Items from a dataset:
---------------

Lemma close_all_honest b (o : outbound W) : honest o -> honest (snd (close_all_sessions b o)).
Proof.
  intros Ho. enough (runs (close_all_sessions b) (fun _ o' => honest o') o) by done.
  unfold close_all_sessions. apply runs_bind, runs_gets. cbv beta.
  destruct (ob_sessions o) as [c|] eqn:Ec; [|by apply runs_ret].
  destruct (drain_all c) as [all c'] eqn:Ed.
  set (Q := fun (_ : list event) (_ : nat) => True).
  pose proof (honest_course Q o Ho) as C.
  apply runs_bind, runs_modify, runs_bind.
  apply (runs_closeSessions Q (ob_trace o) (ob_next o) (view_of (ob_trace o))).
  - apply (on_course_update _ _ _ _ (fun _ => c') c); [done..|].
    intros c0 key s [= <-] Hp. pose proof (drain_all_empty c key s) as Hn. by rewrite Ed in Hn.
  - intros o1 C1 E1. apply runs_modify. destruct b; [|by eapply course_honest].
    intros c0 key s [=].
Qed.

Definition plain_action (a : action) : Prop :=
  match a with Deliver r => plain (rq_src r) (rq_address r) | _ => True end.

Lemma act_honest a (o : outbound W) : plain_action a -> honest o -> honest (act a o).
Proof.
  intros Hpl Ho. destruct a as [r|b|]; cbn [act]; [by apply deliver_course| |].
  - destruct b; cbn [SetConnectionReuse].
    + unfold st_modify. cbn. destruct (ob_sessions o) as [c|] eqn:Ec; [done|].
      intros c key s [= <-] Hp. exfalso. unfold parked_in, idle_at in Hp. cbn in Hp.
      rewrite lookup_empty in Hp. by apply elem_of_nil in Hp.
    + by apply close_all_honest.
  - by apply close_all_honest.
Qed.

Lemma acts_honest l : forall o : outbound W, Forall plain_action l -> honest o -> honest (acts l o).
Proof.
  induction l as [|a l IH]; intros o Hl Ho; cbn; [done|]. apply Forall_cons in Hl as [Ha Hl].
  by apply IH, act_honest.
Qed.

---------------

▸ **TASK TO COMPLETE**
Once more, write out the entries exactly as they were written.

▸ **REPLY TO THE EXERCISE**
Lemma close_all_honest b (o : outbound W) : honest o -> honest (snd (close_all_sessions b o)).
Proof.
  intros Ho. enough (runs (close_all_sessions b) (fun _ o' => honest o') o) by done.
  unfold close_all_sessions. apply runs_bind, runs_gets. cbv beta.
  destruct (ob_sessions o) as [c|] eqn:Ec; [|by apply runs_ret].
  destruct (drain_all c) as [all c'] eqn:Ed.
  set (Q := fun (_ : list event) (_ : nat) => True).
  pose proof (honest_course Q o Ho) as C.
  apply runs_bind, runs_modify, runs_bind.
  apply (runs_closeSessions Q (ob_trace o) (ob_next o) (view_of (ob_trace o))).
  - apply (on_course_update _ _ _ _ (fun _ => c') c); [done..|].
    intros c0 key s [= <-] Hp. pose proof (drain_all_empty c key s) as Hn. by rewrite Ed in Hn.
  - intros o1 C1 E1. apply runs_modify. destruct b; [|by eapply course_honest].
    intros c0 key s [=].
Qed.

Definition plain_action (a : action) : Prop :=
  match a with Deliver r => plain (rq_src r) (rq_address r) | _ => True end.

Lemma act_honest a (o : outbound W) : plain_action a -> honest o -> honest (act a o).
Proof.
  intros Hpl Ho. destruct a as [r|b|]; cbn [act]; [by apply deliver_course| |].
  - destruct b; cbn [SetConnectionReuse].
    + unfold st_modify. cbn. destruct (ob_sessions o) as [c|] eqn:Ec; [done|].
      intros c key s [= <-] Hp. exfalso. unfold parked_in, idle_at in Hp. cbn in Hp.
      rewrite lookup_empty in Hp. by apply elem_of_nil in Hp.
    + by apply close_all_honest.
  - by apply close_all_honest.
Qed.

Lemma acts_honest l : forall o : outbound W, Forall plain_action l -> honest o -> honest (acts l o).
Proof.
  induction l as [|a l IH]; intros o Hl Ho; cbn; [done|]. apply Forall_cons in Hl as [Ha Hl].
  by apply IH, act_honest.
Qed.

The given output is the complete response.